12. Audit
During the Term of the Agreement, on an annual basis, Tradeshift Belgium will conduct, at no charge to Customer, an ISAE SOC 2, Type II and an ISO 27001 audit of controls relating to the network operations of Babelway through which Personal Data is processed by Babelway under an Agreement, which audit will be performed by an independent certified public accounting firm (or similarly qualified person). If a deficiency is identified as result of such audit, Tradeshift Belgium will remediate, as Tradeshift Belgium deems reasonable given the circumstances, within an agreed to and reasonable timeframe. All costs of remediation will be the responsibility of Tradeshift Belgium.
In the event Customer wishes to audit Tradeshift Belgium’s compliance with this DPA, an independent third party auditor mutually agreed to by the parties (the “Auditor”) may, on behalf of Customer and at the expense of Customer, audit Tradeshift Belgium’s compliance with the terms of this DPA up to once per year. The Auditor may perform more frequent audits of the data center facility that Processes Personal Data to the extent required by laws applicable to Customer. The Auditor must execute a written confidentiality agreement acceptable to Tradeshift Belgium before conducting the audit.
To request an audit, Customer must submit a detailed audit plan to Tradeshift Belgium at least four weeks in advance of the proposed audit date. The audit plan must describe the proposed scope, duration, and start date of the audit. Tradeshift Belgium will review the audit plan and provide Customer with any concerns or questions (for example, any request for information that could compromise Babelway’s security, privacy, employment or other relevant policies). Tradeshift Belgium will work cooperatively with Customer to agree on a final audit plan.
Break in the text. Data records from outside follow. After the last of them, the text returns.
Lemma layered_prefix K l levels1 levels2 i :
  layered K l levels1 → layered K l levels2 → exhausted K l (concat levels1) →
  i ≤ length levels2 →
  i ≤ length levels1 ∧ Forall2 (≡ₚ) (take i levels1) (take i levels2).
Proof.
  intros H1 H2 He. induction i as [|i IH]; intros Hi; [split; [lia|]; by constructor|].
  destruct IH as [Hle Hf]; [lia|].
  assert (concat (take i levels1) ≡ₚ concat (take i levels2)) as Hc.
  { by apply concat_perm. }
  destruct (lookup_lt_is_Some_2 levels2 i) as [lv2 Hl2]; [lia|].
  destruct (proj2 H2 i lv2 Hl2) as [Hne2 Hin2].
  assert (i < length levels1) as Hlt.
  { destruct (decide (i < length levels1)) as [|Hge]; [done|]. exfalso.
    destruct lv2 as [|v lv2]; [done|]. destruct (proj1 (Hin2 v)) as (HK & Hn & Hp0); [by left|].
    apply Hn. rewrite <-Hc. rewrite take_ge by lia. apply He; [done|].
    rewrite <-Hp0, <-Hc. by rewrite take_ge by lia. }
  split; [lia|]. destruct (lookup_lt_is_Some_2 levels1 i) as [lv1 Hl1]; [lia|].
  destruct (proj2 H1 i lv1 Hl1) as [_ Hin1].
  rewrite (take_S_r _ _ _ Hl1), (take_S_r _ _ _ Hl2). apply Forall2_app; [done|].
  constructor; [|by constructor].
  apply NoDup_Permutation.
  - exact (NoDup_level _ _ _ (proj1 H1) Hl1).
  - exact (NoDup_level _ _ _ (proj1 H2) Hl2).
  - intros v. by rewrite Hin1, Hin2, Hc.
Qed.

(** Also: The levels do not depend on the iteration order of the hash map: with two
    orders the answers agree, and level by level they hold the same nodes. *)
Theorem levels_order_independent {V : Type} (o1 o2 : HashOrder) (nodes : list (NodeDef V)) edges :
  match @topological_sort o1 V nodes edges, @topological_sort o2 V nodes edges with
  | Some (Ok levels1), Some (Ok levels2) => Forall2 (≡ₚ) levels1 levels2
  | Some (Err _), Some (Err _) => True
  | _, _ => False
  end.
Proof.
  destruct (@topological_sort_layers o1 V nodes edges) as (lv1 & -> & Hl1 & He1).
  destruct (@topological_sort_layers o2 V nodes edges) as (lv2 & -> & Hl2 & He2).
  destruct (layered_prefix _ _ lv1 lv2 (length lv2) Hl1 Hl2 He1 (le_n _)) as [Hle Hf].
  destruct (layered_prefix _ _ lv2 lv1 (length lv1) Hl2 Hl1 He2 (le_n _)) as [Hge _].
  rewrite firstn_all, take_ge in Hf by lia.
  assert (concat lv1 ≡ₚ concat lv2) as Hc.
  { by apply concat_perm. }
  rewrite (Permutation_length Hc). by destruct (decide _).
Qed.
If the requested audit scope is addressed in a SSAE SOC 1, Type II or ISO27001 report prepared for Tradeshift Belgium by a qualified third party auditor or another equivalent report within the prior twelve (12) months and Tradeshift Belgium confirms there are no known material changes in the controls audited, Customer agrees to accept those findings in lieu of requesting an audit of the controls covered by the report.
The audit must be conducted during regular business hours at the applicable facility, subject to Tradeshift Belgium’s policies, and may not unreasonably interfere with Tradeshift Belgium’s business activities.
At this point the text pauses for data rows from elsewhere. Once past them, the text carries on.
(** ** What a comparison means *)

(** A word: ASCII, without blanks, quotes, braces or operator characters. *)
Definition word_char (c : char) : bool :=
  is_ascii_char c && negb (is_ws c) && negb (N.eqb c c_dquote)
  && negb (contains_char c (lit "<>=!{}'")).

Definition word (t : str) : bool := nonempty t && forallb word_char t.

Lemma word_not_in t c : word t = true → word_char c = false → c ∉ t.
Proof.
  unfold word. intros Hw Hc Hin. bool_simpl.
  match goal with H : forallb _ _ = true |- _ => rewrite forallb_Forall_true, Forall_forall in H;
    rewrite H in Hc; done end.
Qed.

Lemma word_no_ws t c : word t = true → c ∈ t → is_ws c = false.
Proof.
  unfold word. intros Hw Hin. bool_simpl.
  match goal with H : forallb _ _ = true |- _ =>
    rewrite forallb_Forall_true, Forall_forall in H; specialize (H c Hin); unfold word_char in H end.
  by bool_simpl.
Qed.

Lemma word_ascii t : word t = true → is_ascii t = true.
Proof.
  unfold word, is_ascii. intros Hw. bool_simpl. rewrite forallb_forall in *. intros x Hx.
  match goal with H : ∀ x, _ |- _ => specialize (H x Hx); unfold word_char in H end. by bool_simpl.
Qed.

Lemma word_nonempty t : word t = true → nonempty t = true.
Proof. unfold word. intros ?. by bool_simpl. Qed.

Lemma trim_start_not_ws c s : is_ws c = false → trim_start (c :: s) = c :: s.
Proof. intros Hc. unfold trim_start. cbn [trim_start_matches]. by rewrite Hc. Qed.

Lemma trim_start_word t s : word t = true → trim_start (t ++ s) = t ++ s.
Proof.
  intros Hw. pose proof (word_nonempty _ Hw). destruct t as [|c t]; [done|].
  apply trim_start_not_ws. eapply word_no_ws; [done|by left].
Qed.

Lemma trim_end_word t s w :
  word t = true → forallb is_ws w = true → trim_end (s ++ t ++ w) = s ++ t.
Proof.
  intros Hw Hws. unfold trim_end, trim_end_matches. rewrite !rev_app_distr, <-app_assoc.
  rewrite trim_start_matches_app.
  2: { rewrite forallb_forall in *. intros x Hx%in_rev. by apply Hws. }
  pose proof (word_nonempty _ Hw). destruct t as [|c t] using rev_ind; [done|].
  rewrite rev_app_distr. cbn [rev app]. fold (trim_start (c :: rev t ++ rev s)).
  rewrite trim_start_not_ws; [cbn [rev]; by rewrite rev_app_distr, !rev_involutive, <-app_assoc|].
  eapply word_no_ws; [done|]. apply elem_of_app. right. by left.
Qed.

Lemma trim_words t1 s t2 :
  word t1 = true → word t2 = true → trim (t1 ++ s ++ t2) = t1 ++ s ++ t2.
Proof.
  intros H1 H2. unfold trim. rewrite trim_start_word by done.
  rewrite <-(app_nil_r t2), app_assoc. rewrite (trim_end_word t2 (t1 ++ s) []) by done.
  by rewrite app_nil_r, <-app_assoc.
Qed.

Lemma trim_word t : word t = true → trim t = t.
Proof.
  intros Hw. unfold trim. pose proof (trim_start_word t [] Hw) as E. rewrite app_nil_r in E.
  rewrite E. pose proof (trim_end_word t [] [] Hw eq_refl) as E2. cbn [app] in E2.
  by rewrite app_nil_r in E2.
Qed.

Lemma trim_word_blank t w : word t = true → forallb is_ws w = true → trim (t ++ w) = t.
Proof.
  intros Hw Hws. unfold trim. rewrite trim_start_word by done.
  by apply (trim_end_word t [] w).
Qed.

Lemma trim_blank_word t w : word t = true → forallb is_ws w = true → trim (w ++ t) = t.
Proof.
  intros Hw Hws. unfold trim, trim_start. rewrite trim_start_matches_app by done.
  fold (trim_start t). exact (trim_word t Hw).
Qed.

Lemma find_str_skip (p s t : str) c p' :
  p = c :: p' → c ∉ s → find_str p (s ++ t) = (λ i, length s + i)%nat <$> find_str p t.
Proof.
  intros -> Hc. induction s as [|d s IH]; cbn [app].
  - by destruct (find_str (c :: p') t).
  - rewrite not_elem_of_cons in Hc. destruct Hc as [Hne Hc]. cbn [find_str starts_with].
    assert (N.eqb c d = false) as -> by (by apply N.eqb_neq). cbn [andb].
    rewrite IH by done. by destruct (find_str (c :: p') t).
Qed.

Lemma find_str_word (p t : str) c p' :
  p = c :: p' → word t = true → word_char c = false → find_str p t = None.
Proof.
  intros Hp Hw Hc. rewrite <-(app_nil_r t). rewrite (find_str_skip p t [] c p') by (done || by eapply word_not_in).
  by subst.
Qed.

Lemma split_op_word v w op :
  word v = true → word w = true →
  split_op all_ops (v ++ lit " " ++ op_text op ++ lit " " ++ w) =
  Some (op, v ++ lit " ", lit " " ++ w).
Proof.
  intros Hv Hw.
  assert (∀ op', split_once (op_text op') (v ++ lit " " ++ op_text op ++ lit " " ++ w) =
    match find_str (op_text op') (lit " " ++ op_text op ++ lit " " ++ w) with
    | Some i => Some (v ++ take i (lit " " ++ op_text op ++ lit " " ++ w),
        drop (i + length (op_text op')) (lit " " ++ op_text op ++ lit " " ++ w))
    | None => None
    end) as Hs.
  { intros op'. unfold split_once.
    assert (∃ c p', op_text op' = c :: p' ∧ word_char c = false) as (c & p' & Hp & Hc)
      by (destruct op'; eexists _, _; split; reflexivity).
    rewrite (find_str_skip _ v _ c p' Hp) by (by eapply word_not_in).
    destruct (find_str _ (lit " " ++ _)) as [i|]; [|done]. cbn [fmap option_fmap option_map].
    by rewrite take_app_add, <-Nat.add_assoc, drop_app_add. }
  unfold all_ops. cbn [split_op]. rewrite !Hs.
  assert (∀ p, word_char (hd 0%N p) = false → p ≠ [] → find_str p w = None) as Hf.
  { intros [|c p] Hc Hne; [done|]. by eapply find_str_word. }
  pose proof (Hf (op_text OpGe) eq_refl) as Hge. pose proof (Hf (op_text OpLe) eq_refl) as Hle.
  pose proof (Hf (op_text OpEq) eq_refl) as Heq. pose proof (Hf (op_text OpNe) eq_refl) as Hne.
  pose proof (Hf (op_text OpGt) eq_refl) as Hgt. pose proof (Hf (op_text OpLt) eq_refl) as Hlt.
  destruct op; cbn -[is_ws N.of_nat] in *.
  all: rewrite ?Hge, ?Hle, ?Heq, ?Hne, ?Hgt, ?Hlt by done; cbn.
  all: try done.
Qed.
Customer will provide Tradeshift Belgium any audit reports generated in connection with any audit under this section, unless prohibited by law. Customer agrees that Tradeshift Belgium may, at their discretion, release the audit report to a third party provided Customer is given a reasonable opportunity to redact any personal, confidential, or proprietary information that may be contained in the audit report. Customer may use the audit reports only for the purpose of confirming compliance with the requirements of this DPA. The audit reports are Confidential Information of the parties under the terms of the Agreement.
Any audits are at the Customer’s expense. Any request for Tradeshift Belgium to provide assistance with an audit is considered a separate service if such audit assistance requires the use of resources different from, or in addition to, those required for the provision services under the Agreement. Tradeshift Belgium will seek the Customer’s written approval and agreement to pay any related fees before performing such audit assistance.